Peduli kepada Petani dengan Cara yang Sederhana

Oleh: Denies Priantinah

Saat dolan ke Balai Lelang Hasil Pertanian di Tempel hari Senin (24/8/2020) dan melihat harga komoditas jerih payah petani terpuruk, saya sempat berpikir apa yang bisa saya lakukan. Saya jadi merasa useless.

Hal yang paling mudah bagi saya saat itu adalah membeli. Wis, borong wae rasah nawar. Saya membeli dalam jumlah melebihi kapasitas dapur saya. Kebetulan saat itu ada mbak yang sedang belanja untuk program canthelan, saya bilang saya mau traktir dia belanja. Melalui teman kemudian beliau menyampaikan salam dan bilang bahwa hari ini dia bisa bawa 40 kg sayur untuk canthelan.

Ketika sampai di rumah, masih kepikiran juga. Apa yang bisa saya bantu lagi. Kemudian saya posting foto saat di balai lelang yang dua hari ini direspon hampir 500 orang dan dishare 408 kali. Saya sampai bikin template untuk membalas inbox masuk yang menanyakan no kontak dan alamat, Pengurus lelang juga menyampaikan bahwa dia banyak dikontak dan ada juga yang datang ke lokasi.

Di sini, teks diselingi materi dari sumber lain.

(* ===== verification/Server.v ===== *)
(** * The session server's registry ([internal/session/server.go])

    What the sessions share: configuration, verifier, limits, metrics, the idle store, the map of
    live sessions and the id counter. The listeners and the TLS and QUIC libraries are left out;
    [handleConn] and [handleTCPConn] appear as the allocation of a session id. A live session is
    recorded with its client; the idle callback of a session is its id. *)

From S2P Require Import Prelude GoString Crypto Auth Limits Wheel Store Metrics.

Record SessionConfig := mkSessionConfig {
  ListenQUIC : string; ListenTCP : string; HasTLS : bool;
  sc_IdleTimeout : Z; sc_DialTimeout : Z; sc_MaxFlows : Z; MaxDgramPayload : Z;
  sc_UpKbps : Z; sc_DownKbps : Z; sc_MaxUDPPPS : Z; KeepAlive : Z;
  DatagramWorkers : Z; DatagramQueue : Z }.

Section Server.
  Context {P : Type} `{SecretProvider P}.

Record Server := mkServer {
  sr_cfg : SessionConfig; sr_verifier : Verifier P; sr_limits : Manager; sr_metrics : Metrics;
  sr_store : SessionStore Z; sr_sessions : gmap Z string; sr_nextID : Z }.

Definition normalize_session_config (c : SessionConfig) : SessionConfig :=
  mkSessionConfig (ListenQUIC c) (ListenTCP c) (HasTLS c) (sc_IdleTimeout c) (sc_DialTimeout c)
    (sc_MaxFlows c) (MaxDgramPayload c) (sc_UpKbps c) (sc_DownKbps c) (sc_MaxUDPPPS c) (KeepAlive c)
    (if DatagramWorkers c <=? 0 then 4 else DatagramWorkers c)
    (if DatagramQueue c <=? 0 then 4096 else DatagramQueue c).

Definition NewServer (c : SessionConfig) (v : Verifier P) (lim : Manager) (m : Metrics) : Server :=
  mkServer (normalize_session_config c) v lim m (NewSessionStore (NewWheel Second 512)) ∅ 0.

(** The checks of [Start] before it listens. *)
Definition start_check (s : Server) : option goerr :=
  if negb (HasTLS (sr_cfg s)) then Some (ENew "session server requires TLS config")
  else if String.eqb (ListenQUIC (sr_cfg s)) "" && String.eqb (ListenTCP (sr_cfg s)) ""
  then Some (ENew "session server requires at least one of listen_quic or listen_tcp")
  else None.

Definition set_verifier (s : Server) (v : Verifier P) : Server :=
  mkServer (sr_cfg s) v (sr_limits s) (sr_metrics s) (sr_store s) (sr_sessions s) (sr_nextID s).
Definition srv_limits (s : Server) (l : Manager) : Server :=
  mkServer (sr_cfg s) (sr_verifier s) l (sr_metrics s) (sr_store s) (sr_sessions s) (sr_nextID s).
Definition srv_metrics (s : Server) (m : Metrics) : Server :=
  mkServer (sr_cfg s) (sr_verifier s) (sr_limits s) m (sr_store s) (sr_sessions s) (sr_nextID s).
Definition srv_store (s : Server) (st : SessionStore Z) : Server :=
  mkServer (sr_cfg s) (sr_verifier s) (sr_limits s) (sr_metrics s) st (sr_sessions s) (sr_nextID s).
Definition srv_sessions (s : Server) (m : gmap Z string) : Server :=
  mkServer (sr_cfg s) (sr_verifier s) (sr_limits s) (sr_metrics s) (sr_store s) m (sr_nextID s).

(** [nextID.Add(1)], at the start of [handleConn] and [handleTCPConn]. *)
Definition newSessionID (s : Server) : Server * Z :=
  let id := u64 (sr_nextID s + 1) in
  (mkServer (sr_cfg s) (sr_verifier s) (sr_limits s) (sr_metrics s) (sr_store s) (sr_sessions s) id, id).

Definition registerSession (s : Server) (now id : Z) (clientID : string) : Server :=
  let s := srv_sessions s (<[id := clientID]> (sr_sessions s)) in
  let s := srv_store s (SessionStore_Add (sr_store s) (mkSessionState id clientID now now)
                          (sc_IdleTimeout (sr_cfg s)) (Some id)) in
  srv_metrics s (metric_inc (sr_metrics s) ActiveSessions).

Definition touchSession (s : Server) (now sessionID : Z) : Server :=
  srv_store s (SessionStore_Touch (sr_store s) now sessionID (sc_IdleTimeout (sr_cfg s))).1.

Definition unregisterSession (s : Server) (sessionID : Z) : Server :=
  match sr_sessions s !! sessionID with
  | None => s
  | Some _ =>
      let s := srv_sessions s (delete sessionID (sr_sessions s)) in
      let s := srv_store s (SessionStore_Delete (sr_store s) sessionID).1 in
      let s := srv_limits s (CleanupSession (sr_limits s) sessionID) in
      srv_metrics s (metric_dec (sr_metrics s) ActiveSessions)
  end.

(** A tick of the idle wheel: the sessions whose [Close("idle_timeout")] is called. *)
Definition server_tick (s : Server) : Server * list Z :=
  let '(st, fired) := SessionStore_tick (sr_store s) in
  (srv_store s st, omap we_callback fired).

(** ** The invariant *)

Record server_inv (s : Server) : Prop := {
  si_store : session_store_inv (sr_store s);
  si_same : forall id, ss_ClientID <$> (ss_byID (sr_store s) !! id) = sr_sessions s !! id;
  si_gauge : mt_value (sr_metrics s) ActiveSessions = Z.of_nat (size (sr_sessions s));
  si_next : 0 <= sr_nextID s < 2 ^ 64;
  si_ids : forall id, is_Some (sr_sessions s !! id) -> 0 < id <= sr_nextID s }.

(** The registry operations in any order: a session registers once, under an id it was given. *)
Inductive server_reach (c : SessionConfig) (v : Verifier P) (lim : Manager) (m : Metrics)
  : Server -> Prop :=
| sr_new : mt_value m ActiveSessions = 0 -> server_reach c v lim m (NewServer c v lim m)
| sr_conn s : server_reach c v lim m s -> sr_nextID s + 1 < 2 ^ 64 -> server_reach c v lim m (newSessionID s).1
| sr_register s now id clientID :
    server_reach c v lim m s -> sr_sessions s !! id = None -> 0 < id <= sr_nextID s ->
    server_reach c v lim m (registerSession s now id clientID)
| sr_touch s now id : server_reach c v lim m s -> server_reach c v lim m (touchSession s now id)
| sr_unregister s id : server_reach c v lim m s -> server_reach c v lim m (unregisterSession s id)
| sr_tick s : server_reach c v lim m s -> server_reach c v lim m (server_tick s).1
| sr_auth s v' : server_reach c v lim m s -> server_reach c v lim m (set_verifier s v')
| sr_account s l m' : server_reach c v lim m s ->
    mt_value m' ActiveSessions = mt_value (sr_metrics s) ActiveSessions ->
    server_reach c v lim m (srv_metrics (srv_limits s l) m').

Lemma registerSession_inv s now id clientID :
  server_inv s -> sr_sessions s !! id = None -> 0 < id <= sr_nextID s -> server_inv (registerSession s now id clientID).
Proof.
  intros [Hst Hsame Hg Hn Hids] Hnew Hid. unfold registerSession.
  split; cbn [srv_metrics srv_store srv_sessions sr_store sr_sessions sr_metrics sr_nextID sr_cfg].
  - apply SessionStore_Add_inv; [done|]. cbn. unfold is_u64. lia.
  - intros i. cbn [SessionStore_Add ss_byID ss_SessionID]. destruct (decide (i = id)) as [->|Hd].
    + by rewrite !lookup_insert_eq.
    + by rewrite !lookup_insert_ne by done.
  - unfold metric_inc. rewrite metric_add_eq, Hg, map_size_insert_None by done. lia.
  - done.
  - intros i Hi. destruct (decide (i = id)) as [->|Hd]; [done|]. rewrite lookup_insert_ne in Hi by done. by apply Hids.
Qed.

Lemma touchSession_inv s now id : server_inv s -> server_inv (touchSession s now id).
Proof.
  intros [Hst Hsame Hg Hn Hids]. split; try done; cbn [touchSession srv_store sr_store sr_sessions].
  - by apply SessionStore_Touch_inv.
  - intros i. rewrite <- Hsame. unfold SessionStore_Touch.
    destruct (ss_byID (sr_store s) !! id) as [st|] eqn:E; [|done].
    destruct (Touch _ _ _) as [w ok]. cbn [fst ss_byID].
    destruct (decide (i = id)) as [->|Hd]; [by rewrite lookup_insert_eq, E|by rewrite lookup_insert_ne].
Qed.

Lemma unregisterSession_inv s id : server_inv s -> server_inv (unregisterSession s id).
Proof.
  intros [Hst Hsame Hg Hn Hids]. unfold unregisterSession.
  destruct (sr_sessions s !! id) as [c|] eqn:E; [|done].
  assert (Hby : ss_byID (SessionStore_Delete (sr_store s) id).1 = delete id (ss_byID (sr_store s))).
  { unfold SessionStore_Delete. destruct (ss_byID (sr_store s) !! id) eqn:E2; [done|]. by rewrite delete_id. }
  split; cbn [srv_metrics srv_limits srv_store srv_sessions sr_store sr_sessions sr_metrics sr_nextID].
  - by apply SessionStore_Delete_inv.
  - intros i. rewrite Hby. destruct (decide (i = id)) as [->|Hd].
    + by rewrite !lookup_delete_eq.
    + by rewrite !lookup_delete_ne by done.
  - unfold metric_dec. rewrite metric_add_eq, Hg, map_size_delete_Some by eauto.
    assert (size (sr_sessions s) <> 0%nat) by (apply (map_size_ne_0_lookup_2 _ id); eauto). lia.
  - done.
  - intros i Hi. apply Hids. destruct (decide (i = id)) as [->|Hd]; [by eauto|]. by rewrite lookup_delete_ne in Hi.
Qed.

Lemma server_tick_inv s : server_inv s -> server_inv (server_tick s).1.
Proof.
  intros [Hst Hsame Hg Hn Hids]. unfold server_tick. pose proof (SessionStore_tick_inv _ Hst) as Hst'.
  assert (Hby : ss_byID (SessionStore_tick (sr_store s)).1 = ss_byID (sr_store s))
    by (unfold SessionStore_tick; by destruct (tick _)).
  destruct (SessionStore_tick (sr_store s)) as [st fired]. cbn [fst] in *.
  split; try done. cbn. by rewrite Hby.
Qed.

Lemma server_reach_inv c v lim m s : server_reach c v lim m s -> server_inv s.
Proof.
  induction 1 as [Hg|s Hr IH Hb|s now id cl Hr IH Hnew Hid|s now id Hr IH|s id Hr IH|s Hr IH|s v' Hr IH|s l m' Hr IH Hm].
  - split; try done.
    + cbn. apply NewSessionStore_inv; [apply NewWheel_inv|done].
    + intros id. cbn. rewrite lookup_empty. by intros [? ?].
  - destruct IH as [H1 H2 H3 H4 H5].
    assert (Hu : u64 (sr_nextID s + 1) = sr_nextID s + 1) by (apply u64_small; unfold is_u64; lia).
    split; try done; cbn; rewrite Hu; [lia|]. intros i Hi. specialize (H5 i Hi). lia.
  - by apply registerSession_inv.
  - by apply touchSession_inv.
  - by apply unregisterSession_inv.
  - by apply server_tick_inv.
  - by destruct IH.
  - destruct IH as [H1 H2 H3 H4 H5]. split; try done. cbn. congruence.
Qed.

(** the session registry is consistent. In every reachable state the gauge shows the number of
    live sessions, the idle store holds exactly those, under the client that authenticated, ids
    are unique and never reused, and the wheel holds no entry of a session that has ended. *)
Theorem session_registry c v lim m s :
  server_reach c v lim m s ->
  mt_value (sr_metrics s) ActiveSessions = Z.of_nat (size (sr_sessions s))
  /\ (forall id, ss_ClientID <$> (ss_byID (sr_store s) !! id) = sr_sessions s !! id)
  /\ (forall id, is_Some (sr_sessions s !! id) -> id <> u64 (sr_nextID s + 1) \/ sr_nextID s + 1 = 2 ^ 64)
  /\ (forall id, is_u64 id -> sr_sessions s !! id = None -> wh_entries (ss_wheel (sr_store s)) !! SessionKey id = None).
Proof.
  intros Hr. apply server_reach_inv in Hr as [H1 H2 H3 H4 H5]. split_and!; try done.
  - intros id Hid. specialize (H5 id Hid). destruct (Z.eq_dec (sr_nextID s + 1) (2 ^ 64)); [by right|left].
    rewrite u64_small by (unfold is_u64; lia). lia.
  - intros id Hu Hid. destruct (wh_entries _ !! SessionKey id) as [e|] eqn:E; [|done].
    apply (ssi_keys _ H1) in E as (id' & Hk & [st Hst]).
    destruct (ssi_id _ H1 _ _ Hst) as [_ Hu']. apply SessionKey_inj in Hk as <-; [|done..].
    specialize (H2 id). rewrite Hst, Hid in H2. done.
Qed.
End Server.
Arguments Server P : clear implicits.

Definition ex_session_cfg : SessionConfig :=
  mkSessionConfig ":443" ":443" true (60 * Second) (5 * Second) 2 1200 0 0 100 0 2 128.
Definition ex_server : Server StaticSecretProvider :=
  registerSession (newSessionID (NewServer ex_session_cfg (ex_verifier (121 * Second) (60 * Second))
                                   (NewManager ex_limits) NewMetrics)).1 0 1 "dev".

Lemma ex_server_reach :
  server_reach ex_session_cfg (ex_verifier (121 * Second) (60 * Second)) (NewManager ex_limits) NewMetrics ex_server.
Proof. apply sr_register; [apply sr_conn; [by apply sr_new|reflexivity]|reflexivity|split; vm_compute; congruence]. Defined.

Lemma session_registry_witness :
  mt_value (sr_metrics ex_server) ActiveSessions = Z.of_nat (size (sr_sessions ex_server))
  /\ (forall id, ss_ClientID <$> (ss_byID (sr_store ex_server) !! id) = sr_sessions ex_server !! id)
  /\ (forall id, is_Some (sr_sessions ex_server !! id) ->
        id <> u64 (sr_nextID ex_server + 1) \/ sr_nextID ex_server + 1 = 2 ^ 64)
  /\ (forall id, is_u64 id -> sr_sessions ex_server !! id = None ->
        wh_entries (ss_wheel (sr_store ex_server)) !! SessionKey id = None).
Proof.
  apply (session_registry ex_session_cfg (ex_verifier (121 * Second) (60 * Second)) (NewManager ex_limits) NewMetrics).
  apply ex_server_reach.
Defined.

Saya juga sempat njawil teman pemilik perusahaan software developer untuk mengembangkan semacam aplikasi pasar online untuk bisa mendekatkan petani ke pembeli, memunculkan informasi pasar supaya harga bisa lebih fair.

Setelah itu kemudian ada teman dan kolega yang notabene ibu-ibu membutuhkan sayuran untuk kebutuhan rumah. Kemudian belanja rombongan ini didata dan saya teruskan ke kelompok tani di sana. Saya minta supaya pesanan dikemas juga supaya mereka bisa belajar menerima order dan mengemas.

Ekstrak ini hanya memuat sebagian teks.